(* ===== verification/Reconciliation.v ===== *)
(** * Windows of a recording for diarization

    [crates/runtime/src/recording_reconciliation.rs]: a finished recording is
    read once more and its audio handed to the diarizer in bounded windows,
    with the preflight of [crates/runtime/src/session_recording.rs] and the
    window types of [crates/model-adapters/src/diarization.rs].

    The channel to the diarizer is the list of windows it received; [accepts n]
    says whether the diarizer still listens when the [n]-th window is offered.
    A refused window is dropped and the channel does not reopen. *)

From S2P Require Import Prelude RustStr Errors Bytes Pcm CaptureTiming Audio RecordingSafety Chunks Recorder Reader Recording RecorderInvariants.

Definition u128_max : Z := 2 ^ 128 - 1.

(** ** Windows of meeting audio *)

Record MediaSampleOrigin : Type := {
  media_start_sample : Z;
  origin_rate : Z;
  gap_offset_ms : Z;
}.

Definition projection_error : AdapterError :=
  AdapterError_new (lit "meeting sample origin cannot be projected").

Definition project_sample (o : MediaSampleOrigin) (sample : Z) : result Z AdapterError :=
  if u128_max <? sample * 1000 then Err projection_error
  else if o.(origin_rate) =? 0 then Err projection_error
  else
    let millis := sample * 1000 / o.(origin_rate) in
    if u64_max <? millis then Err projection_error
    else ok_or (checked_add millis o.(gap_offset_ms)) projection_error.

Definition MediaSampleOrigin_new (start rate gap_ms : Z) : result MediaSampleOrigin AdapterError :=
  let origin := {| media_start_sample := start; origin_rate := rate; gap_offset_ms := gap_ms |} in
  let? _ := project_sample origin start in
  Ok origin.

Record MeetingAudioWindow : Type := {
  window_format : PcmFormat;
  window_started_at_ms : Z;
  sample_origin : option MediaSampleOrigin;
  window_bytes : list Z;
}.

Definition MeetingAudioWindow_new (f : PcmFormat) (started : Z) (bytes : list Z)
  : result MeetingAudioWindow AdapterError :=
  if is_empty bytes then Err (AdapterError_new (lit "meeting audio window must not be empty"))
  else
    let? alignment := frame_alignment_bytes f in
    if negb (zlen bytes mod alignment =? 0) then
      Err (AdapterError_new (lit "meeting audio window was not sample aligned"))
    else Ok {| window_format := f; window_started_at_ms := started; sample_origin := None;
               window_bytes := bytes |}.

Definition new_with_sample_origin (f : PcmFormat) (origin : MediaSampleOrigin) (bytes : list Z)
  : result MeetingAudioWindow AdapterError :=
  if negb (origin.(origin_rate) =? f.(sample_rate_hz)) then
    Err (AdapterError_new (lit "meeting sample origin rate differs from PCM"))
  else
    let? started := project_sample origin origin.(media_start_sample) in
    let? window := MeetingAudioWindow_new f started bytes in
    let? alignment := frame_alignment_bytes f in
    let count := zlen bytes / alignment in
    let? last := ok_or (checked_add origin.(media_start_sample) count)
                   (AdapterError_new (lit "meeting sample count overflowed")) in
    let? _ := project_sample origin last in
    Ok {| window_format := window.(window_format); window_started_at_ms := window.(window_started_at_ms);
          sample_origin := Some origin; window_bytes := window.(window_bytes) |}.

Definition audio_ms (w : MeetingAudioWindow) : Z :=
  match frame_alignment_bytes w.(window_format) with
  | Err _ => 0
  | Ok alignment =>
      if alignment =? 0 then 0
      else clamp_u64 (zlen w.(window_bytes) / alignment * 1000 / w.(window_format).(sample_rate_hz))
  end.

(** ** The window under construction *)

Definition MAX_RECONCILIATION_WINDOW_BYTES : Z := 1024 * 1024.

Record Windows : Type := {
  timed : bool;
  samples : Z;
  gap_ms : Z;
  win_format : option PcmFormat;
  win_media_ms : Z;
  win_started_at_ms : Z;
  win_bytes : list Z;
  gap_opened_at_ms : option Z;
}.

Definition Windows_new (is_timed : bool) : Windows :=
  {| timed := is_timed; samples := 0; gap_ms := 0; win_format := None; win_media_ms := 0;
     win_started_at_ms := 0; win_bytes := []; gap_opened_at_ms := None |}.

═══

_WORK INSTRUCTIONS_. Take each line in the listing that has the word "option" and copy it.

_RESULT BELOW_.
  sample_origin : option MediaSampleOrigin;
  win_format : option PcmFormat;
  gap_opened_at_ms : option Z;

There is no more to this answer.